Venture capital company Optomise VCC director Gadi Cohen tells Mining Weekly that Section 12J aims to encourage spending in the local economy by providing attractive incentives for investments with small, medium-sized and microenterprises (SMMEs) and junior miners.
He explains that the full amount of Section 12J investments are deductible from all other taxable incomes. Further, Section 12J investors receive an immediate deduction equal to the full amount of their investment (which translates into an immediate cash benefit on the investment of between 28% and 45%). The immediate cash rebate, coupled with the tax income deductions, derisks investment funds by between 55% to 72%.
“This incentivises investors to keep money in South Africa rather than taking it off-shore, because you cannot get these sorts of immediate returns anywhere else,” Cohen avers.

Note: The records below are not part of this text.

(* ===== verification/BufferedPorts.v ===== *)
(** * [BufferedChannel] implements [Port]

    Every history of calls and returns of a [BufferedChannel] that keeps its size
    is one of [Port]: each operation takes effect once between its call and its
    return, what it returns is what that effect was, and a call that does not
    return waits for the other side. So the channel is an instance of
    [LinearChannel]. *)

From S2P Require Import Prelude Future Channel BufferedChannel BufferedInv BufferedStep.
From S2P Require Import BufferedProps BufferedRefine Ports.

(** ** What is known of a channel that keeps its size *)

Section used.
Context {T : Type}.
Implicit Types (s : state T).

Record used n m s : Prop := {
  u_inv : Inv s;
  u_size : no_resize s;
  u_told : told_ok s;
  u_refused : refused_ok s;
  u_pressure : pressure n m s;
}.

Lemma used_init n m : 0 < m -> used n m (init n m).
Proof.
  intros Hm. split; [by apply buffered_inv_init| | | |].
  4: { split; simpl; rewrite ?length_replicate; try done; lia. }
  2,3: split.
  1: intros t k Hk.
  all: intros; simpl in *; match goal with
    | H : ∅ !! _ = Some _ |- _ => by rewrite lookup_empty in H
    | H : replicate _ _ !! _ = Some _ |- _ => by apply lookup_replicate in H as [? _]
    | H : _ ∈ [] |- _ => by apply elem_of_nil in H
    end.
Qed.

Lemma used_next n m t a s s' : 0 < m -> used n m s -> next_fixed (t, a) s = Some s' -> used n m s'.
Proof.
  intros Hm [H1 H2 H3 H4 H5] Hs.
  assert (Ho : next_ok (t, a) s = Some s') by (unfold next_fixed in Hs; by destruct (is_resize _)).
  pose proof (effect_next _ _ _ _ H1 Ho) as He. pose proof (chan_inv_next _ _ _ H1 Ho) as H1'.
  split; eauto using no_resize_next, told_next, refused_next, pressure_next.
Qed.

(** Nobody is notified twice. *)
Lemma receiver_targets_unique s t u p q w :
  Inv s -> threads s !! t = Some p -> threads s !! u = Some q ->
  w ∈ receiver_targets p -> w ∈ receiver_targets q -> t = u.
Proof.
  intros H Hp Hq H1%occ_pos H2%occ_pos. destruct (decide (t = u)) as [|Hne]; [done|].
  pose proof (sum_lookup_le2 (fun p => occ (receiver_targets p) w) _ _ _ _ _ Hne Hp Hq) as Hs.
  pose proof (inv_recv _ H w) as Hr. unfold refs in Hr.
  pose proof (blocked_le awaits_recv (rfut s) (threads s) w). simpl in *. lia.
Qed.

Lemma waiting_not_targeted s u q w :
  Inv s -> w ∈ mWaitingReceiver (chan s) -> threads s !! u = Some q -> w ∉ receiver_targets q.
Proof.
  intros H H1%occ_pos Hq H2%occ_pos. pose proof (inv_recv _ H w) as Hr. unfold refs in Hr.
  pose proof (sum_lookup_le (fun p => occ (receiver_targets p) w) _ _ _ Hq) as Hs.
  pose proof (blocked_le awaits_recv (rfut s) (threads s) w). simpl in *. lia.
Qed.
End used.

(** ** The correspondence *)

Section ports.
Context {T : Type} (n cap : nat).
Implicit Types (s : state T) (p : Port.ports T).

Definition call_of (k : Port.kind T) : call T :=
  match k with
  | Port.Push v => KPush v
  | Port.Pop => KPop
  | Port.CloseSender => KCloseSender
  | Port.CloseReceiver => KCloseReceiver
  end.

(** Thread [u] is about to give [v] to the receiver [t]. *)
Definition handed s (t : nat) (v : T) : Prop := exists u, threads s !! u = Some (CNotifyReceiver t v).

He points out that Section 12J investments have become more popular in the last two years with a number of VCCs opening up. However, Cohen points out that Optomise is not a fund management company, unlike all other Section 12J entities, which manage funds through dedicated investment committees involved in the day-to-day operations of the underlying companies.

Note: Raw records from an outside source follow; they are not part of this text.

Definition abs s : spec :=
  Spec (abs_phase s) (match receiver s with RClosed => true | _ => false end)
       (accepted s) (refused s) (popped s) (drained s).
End abstraction.

#[local] Arguments Nat.ltb : simpl never.

Lemma snoc_longer {A} (l : list A) x : (length l <? length (l ++ [x])) = true.
Proof. apply Nat.ltb_lt. rewrite length_app. simpl. lia. Qed.
Lemma same_longer {A} (l : list A) : (length l <? length l) = false.
Proof. apply Nat.ltb_irrefl. Qed.

(** Which abstract step it is, or none. *)
Ltac simulate :=
  spread; try done; simplify_eq; try done; rewrite ?resume_val; unfold simulates, step, abs, abs_phase, abs_pushed; cbn;
  rewrite ?snoc_longer, ?same_longer;
  first [left; reflexivity
        | right; first [exists Rendezvous.Take; reflexivity | exists Rendezvous.Reject; reflexivity
                       | exists Rendezvous.Return; reflexivity | exists Rendezvous.SenderCloses; reflexivity
                       | exists Rendezvous.End; reflexivity | exists Rendezvous.ReceiverCloses; reflexivity]].

Lemma sender_simulates s s' : inv s -> sender_step s = Some s' -> simulates Rendezvous.act abs s s'.
Proof.
  destruct s as [[cv vv] [cr vr] lo na sp rp acc ref pop dr]. unfold sender_step. simpl.
  intros Hi Hs. destruct sp as [|p|p|p w| | | | |b| |e]; simplify_eq; open_inv Hi.
  - left. by destruct p.
  - destruct Hi as [(-> & Hi) Hp]. destruct rp; try (destruct_and?; done); simpl in *; destruct p; simulate.
  - destruct p; simulate.
  - unfold LightFuture.await_ready, LightFuture.is_ready_weak. simpl.
    case_bool_decide; destruct rp; simpl in Hi; simulate.
  - unfold LightFuture.await_suspend. rewrite suspend_branches. simpl.
    destruct cr; destruct rp; simpl in Hi; simulate.
  - destruct rp; simpl in Hi; simulate.
  - destruct rp; simpl in Hi; simulate.
Qed.

Lemma receiver_simulates s s' : inv s -> receiver_step s = Some s' -> simulates Rendezvous.act abs s s'.
Proof.
  destruct s as [[cv vv] [cr vr] lo na sp rp acc ref pop dr]. unfold receiver_step. simpl.
  intros Hi Hs. destruct rp as [|o|o|o|o|a|x|x|x|x w| |e]; simplify_eq; open_inv Hi.
  - unfold LightFuture.await_ready, LightFuture.is_ready_weak. simpl.
    case_bool_decide; destruct sp; simpl in Hi; simulate.
  - unfold LightFuture.await_suspend. rewrite suspend_branches. simpl.
    destruct cv; destruct sp; simpl in Hi; simulate.
  - destruct o; destruct sp; simpl in Hi; simulate.
  - destruct sp; simpl in Hi; spread; try done; simplify_eq; try done; simpl; rewrite Nat.eqb_refl; simulate.
  - destruct x, sp; simpl in Hi; simulate.
  - destruct x, sp; simpl in Hi; simulate.
  - destruct x, sp; simpl in Hi; simulate.
  - destruct x, sp; simpl in Hi; simulate.
Qed.

Lemma next_simulates l s s' : inv s -> next_ok l s = Some s' -> simulates Rendezvous.act abs s s'.
Proof.
  unfold next_ok. intros Hi Hs. destruct (allowed l s) eqn:Ha; [|done].
  destruct l; simpl in Hs; [| |by eapply sender_simulates| | |by eapply receiver_simulates];
    destruct s as [[cv vv] [cr vr] lo na sp rp acc ref pop dr]; simpl in *.
  - destruct sp; simplify_eq. unfold allowed in Ha. simpl in Ha. destruct ref; [|done].
    open_inv Hi. right. exists (Rendezvous.Offer v). destruct rp; spread; done.
  - destruct sp; simplify_eq. by left.
  - destruct rp; simplify_eq. left. unfold abs, abs_phase, abs_pushed. by destruct sp.
  - destruct rp; simplify_eq. left. unfold abs, abs_phase, abs_pushed. by destruct sp.
Qed.

(** ** Progress *)

Definition sender_work (p : sender_pc) : nat :=
  match p with
  | SWrite _ => 9 | SExchange _ => 8 | SCall _ _ => 7 | SAwait => 6 | SSuspend => 5 | SBlocked => 4
  | SResume => 3 | SEmplace _ => 2 | SIdle | SClosed | SFault _ => 0
  end.

Definition receiver_work (p : receiver_pc) : nat :=
  match p with
  | RAwait _ => 10 | RSuspend _ => 9 | RBlocked _ => 8 | RResume _ => 7 | RMove _ => 6 | REmplace _ => 5
  | RWrite _ => 4 | RExchange _ => 3 | RCall _ _ => 2 | RIdle | RClosed | RFault _ => 0
  end.

Definition work (s : state) : nat := sender_work (sender s) + receiver_work (receiver s).

Definition internal (l : label) : Prop := l = LSender \/ l = LReceiver.

Lemma work_decreases l s s' : inv s -> internal l -> next_ok l s = Some s' -> inv s' /\ work s' < work s.
Proof.
  intros Hi Hl Hs. split; [by eapply unbuffered_inv_next|].
  assert (Hn : next l s = Some s') by (unfold next_ok in Hs; by destruct (allowed l s)).
  destruct s as [[cv vv] [cr vr] lo na sp rp acc ref pop dr]. unfold work. simpl.
  destruct Hl as [-> | ->]; simpl in Hn.
  - unfold sender_step in Hn. simpl in Hn. destruct sp as [|p|p|p w| | | | |b| |e]; simplify_eq; try (cbn; lia).
    + destruct cv; cbn; try lia; destruct p; cbn; lia.
    + unfold wake_receiver; simpl. case_match; [|cbn; lia]. destruct rp; cbn; destruct p; cbn; lia.
    + case_match; cbn; lia.
    + unfold LightFuture.await_suspend. rewrite suspend_branches. destruct cr; cbn; lia.
    + case_match; cbn; lia.
    + unfold push_returns. simpl. destruct lo as [[a v]|]; cbn; lia.
  - unfold receiver_step in Hn. simpl in Hn. destruct rp as [|o|o|o|o|a|x|x|x|x w| |e]; simplify_eq; try (cbn; lia).
    + case_match; cbn; lia.
    + unfold LightFuture.await_suspend. rewrite suspend_branches. destruct cv; cbn; lia.
    + repeat case_match; cbn; lia.
    + repeat case_match; cbn; lia.
    + destruct cr; cbn; destruct x; cbn; lia.
    + unfold wake_sender; simpl. case_match; [|cbn; lia]. destruct sp; cbn; destruct x; cbn; lia.
Qed.

(** ** Theorems *)

(** C19: an [UnbufferedChannel] implements a rendezvous: every step of either
    side, and so every interleaving of them, is one of the seven actions of
    [Rendezvous] or changes nothing that they see. The actions offer a value
    only when no other is offered, hand it over at most once, and make [push]
    return true exactly for what was handed over. *)
Theorem unbuffered_refines_rendezvous s :
  reachable next_ok init s -> reachable Rendezvous.act Rendezvous.start (abs s).
Proof.
  apply (refinement_reachable next_ok Rendezvous.act abs inv init); [|apply unbuffered_inv_init].
  intros l s1 s2 Hi Hs. split; [by eapply unbuffered_inv_next|by eapply next_simulates].
Qed.

(** no future of the channel is set twice or awaited twice, and the pointer
    that [pop] follows always points to the argument of a [push] that has not
    returned. *)
Theorem unbuffered_never_fails s e :
  reachable next_ok init s -> sender s <> SFault e /\ receiver s <> RFault e.
Proof.
  intros Hi%unbuffered_inv_reachable. split; intros E; unfold inv in Hi; rewrite E in Hi; [done|].
  unfold unpublished, meeting in Hi. rewrite E in Hi. destruct (sender s); spread; done.
Qed.

(** What both sides have seen of the values so far. *)
Lemma inv_delivered s :
  inv s ->
  (popped s = accepted s \/
   exists a v, local s = Some (a, v) /\ popped s = accepted s ++ [v] /\ sender s <> SClosed) /\
  (refused s <> [] -> receiver s = RClosed) /\
  (drained s = true -> sender s = SClosed /\ popped s = accepted s).
Proof.
  intros Hi. destruct s as [[cv vv] [cr vr] lo na sp rp acc ref pop dr]. simpl.
  assert (Hleft : pop = acc -> ref = [] -> dr = false ->
            (pop = acc \/ exists a v, lo = Some (a, v) /\ pop = acc ++ [v] /\ sp <> SClosed) /\
            (ref <> [] -> rp = RClosed) /\ (dr = true -> sp = SClosed /\ pop = acc))
    by (intros -> -> ->; split_and!; auto; done).
  destruct sp; open_inv Hi; try (destruct rp; spread; simplify_eq; by auto);
    try (destruct rp; spread; simplify_eq; try done; split_and!; try done; by eauto 8).
  destruct Hi as [-> Hi]. split_and!; [by left| |by auto]. intros Hr.
  destruct rp as [| | | | | |[]|[]|[]|[] ?| |]; spread; try done.
Qed.

(** what [pop] has returned is, in order, what [push] has returned true
    for, and at most the value of the [push] that is in progress; [push] returns
    false only when the receiver is closed, and [pop] returns [nullopt] only when
    the sender is closed and everything has been received. *)
Theorem unbuffered_exactly_once s :
  reachable next_ok init s ->
  (popped s = accepted s \/
   exists a v, local s = Some (a, v) /\ popped s = accepted s ++ [v] /\ sender s <> SClosed) /\
  (refused s <> [] -> receiver s = RClosed) /\
  (drained s = true -> sender s = SClosed /\ popped s = accepted s).
Proof. intros Hi%unbuffered_inv_reachable. by apply inv_delivered. Qed.

(** Where the sides are when neither can make a step. *)
Definition meets s : Prop :=
  match sender s, receiver s with
  | (SIdle | SClosed), (RIdle | RClosed) | SBlocked, RIdle | SIdle, RBlocked _ => True
  | _, _ => False
  end.

Lemma sides_meet s : inv s -> sender_step s = None -> receiver_step s = None -> meets s.
Proof.
  intros Hi. unfold meets, sender_step, receiver_step.
  destruct s as [[cv vv] [cr vr] lo na sp rp acc ref pop dr]. simpl.
  intros Hs Hr. destruct sp; try done; destruct rp; try done; open_inv Hi; spread; simplify_eq; done.
Qed.

(** C20: both sides meet: the steps the two sides make between their calls are
    at most 19, and when neither can make one, each is between its calls or
    closed, or it waits for the other side, which is between its calls: a
    sender in [push] waits for an idle receiver, a receiver for an idle sender,
    and nobody waits for a side that has closed. *)
Theorem unbuffered_progress s :
  reachable next_ok init s ->
  (forall ls s', Forall internal ls -> run next_ok ls s = Some s' -> length ls <= 19) /\
  (next_ok LSender s = None -> next_ok LReceiver s = None ->
   meets s).
Proof.
  intros Hi%unbuffered_inv_reachable. split.
  - intros ls s' Hl Hr.
    pose proof (work_bounds next_ok internal work inv work_decreases ls s s' Hi Hl Hr) as Hw.
    assert (work s <= 19); [|lia]. unfold work, sender_work, receiver_work.
    destruct (sender s), (receiver s); lia.
  - unfold next_ok, allowed. simpl. destruct (refused s); by apply sides_meet.
Qed.

(** ** A rendezvous is a queue *)

Section fifo.
Import Rendezvous.

Definition offered (p : phase) : list Z :=
  match p with Offering v | Answered v false => [v] | _ => [] end.

Definition fifo_of (x : spec) : Fifo.fifo Z :=
  Fifo.MkFifo (received x ++ offered (at_phase x) ++ rejected x) (received x)
    (match at_phase x with Gone => true | _ => false end) (receiver_gone x).

(** After the receiver has gone, nothing is offered any more. *)
Definition spec_ok (x : spec) : Prop :=
  match at_phase x with
  | Offering _ => receiver_gone x = false /\ rejected x = []
  | Answered _ false => receiver_gone x = true /\ rejected x = []
  | Answered _ true => receiver_gone x = false /\ rejected x = []
  | Ready => receiver_gone x = false -> rejected x = []
  | Gone => True
  end.

Lemma act_fifo a x x' : spec_ok x -> act a x = Some x' -> spec_ok x' /\ simulates Fifo.act fifo_of x x'.
Proof.
  destruct x as [ph gone tk rj rc en]. unfold spec_ok, simulates, step, fifo_of. simpl. intros Hok Ha.
  destruct a as [v| | | | | |], ph as [|v'|v' []|], gone; simplify_eq; simpl in *; spread; subst;
    try (split; [done|left; by rewrite ?app_nil_r, <- ?app_assoc]).
  - split; [by rewrite Hok|]. right. exists (Fifo.Put v). rewrite Hok by done. simpl. by rewrite app_nil_r.
  - split; [done|]. right. exists Fifo.Give. rewrite Fifo.act_give. by rewrite app_nil_r.
  - split; [done|]. right. by exists Fifo.CloseReceiver.
  - split; [done|]. right. by exists Fifo.CloseSender.
  - split; [done|]. right. by exists Fifo.CloseSender.
  - split; [done|]. right. by exists Fifo.CloseReceiver.
Qed.
End fifo.

(** An [UnbufferedChannel] is a channel. *)
#[export] Instance unbuffered_channel : FifoChannel Z next_ok init.
Proof.
  refine {| as_fifo := fun s => fifo_of (abs s) |}. intros s Hs.
  apply (refinement_reachable Rendezvous.act Fifo.act fifo_of spec_ok Rendezvous.start).
  - intros a x1 x2. apply act_fifo.
  - done.
  - revert Hs. apply (refinement_reachable next_ok Rendezvous.act abs inv init); [|apply unbuffered_inv_init].
    intros l s1 s2 Hi Hs. split; [by eapply unbuffered_inv_next|by eapply next_simulates].
Defined.

(** ** An example *)

Module Sample.
(** The sender waits for the receiver, which takes 7, and is then refused 8. *)
Definition script : list label :=
  LPush 7%Z :: repeat LSender 4 ++ LPop :: repeat LReceiver 7 ++ repeat LSender 2 ++
  LCloseReceiver :: repeat LReceiver 2 ++ LPush 8%Z :: repeat LSender 3 ++ repeat LReceiver 4 ++
  repeat LSender 3.
Definition after (n : nat) : state := default init (run next_ok (take n script) init).
Definition final : state := after (length script).

Lemma unbuffered_reach_after n : bool_decide (is_Some (run next_ok (take n script) init)) = true ->
  reachable next_ok init (after n).
Proof. intros [s Hs]%bool_decide_eq_true. exists (take n script). unfold after. by rewrite Hs. Qed.
End Sample.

Rather, Optomise facilitates capital raising in terms of obtaining the Section 12J deduction, issues shares and invests in machinery and equipment, which is particularly attractive to junior mining companies.
He explains that a junior miner needing load-haul-dump (LHD) trucks but is unable to secure the finance can approach Optomise, which would then invest in a fleet either for or with them. The fleet could then be used on a rental basis, removing a significant financial burden and allowing junior mining companies to issue their own shares, as they are now in a position to invest in a target company and also raise their own capital to fund equipment and machinery, but at a significantly reduced price, owing to the Section 12J tax regime.
However, Cohen points out that VCCs have a lot of restrictions. For example, VCCs cannot invest in companies with a book value exceeding R50-million and no more than 20% of the capital deployed can be in a single target company or investment.
“This is interesting for junior miners in that a VCC can invest in a junior mining company listed on the AltX, which will have a book value limit of R500-million rather than R50-million owing to the listing,” Cohen explains, adding that the VCC will be in a position to raise an additional R450-million, owing to the AltX listing, and still receive the tax benefits of a Section 12J investment.
“It is a really good way to get projects over the line. We are starting to see spending occur that previously would not have occurred. This ultimately sustains the economy, improves mining production, frees up cash flows, alleviates the tax burden and generates greater exports,” he concludes.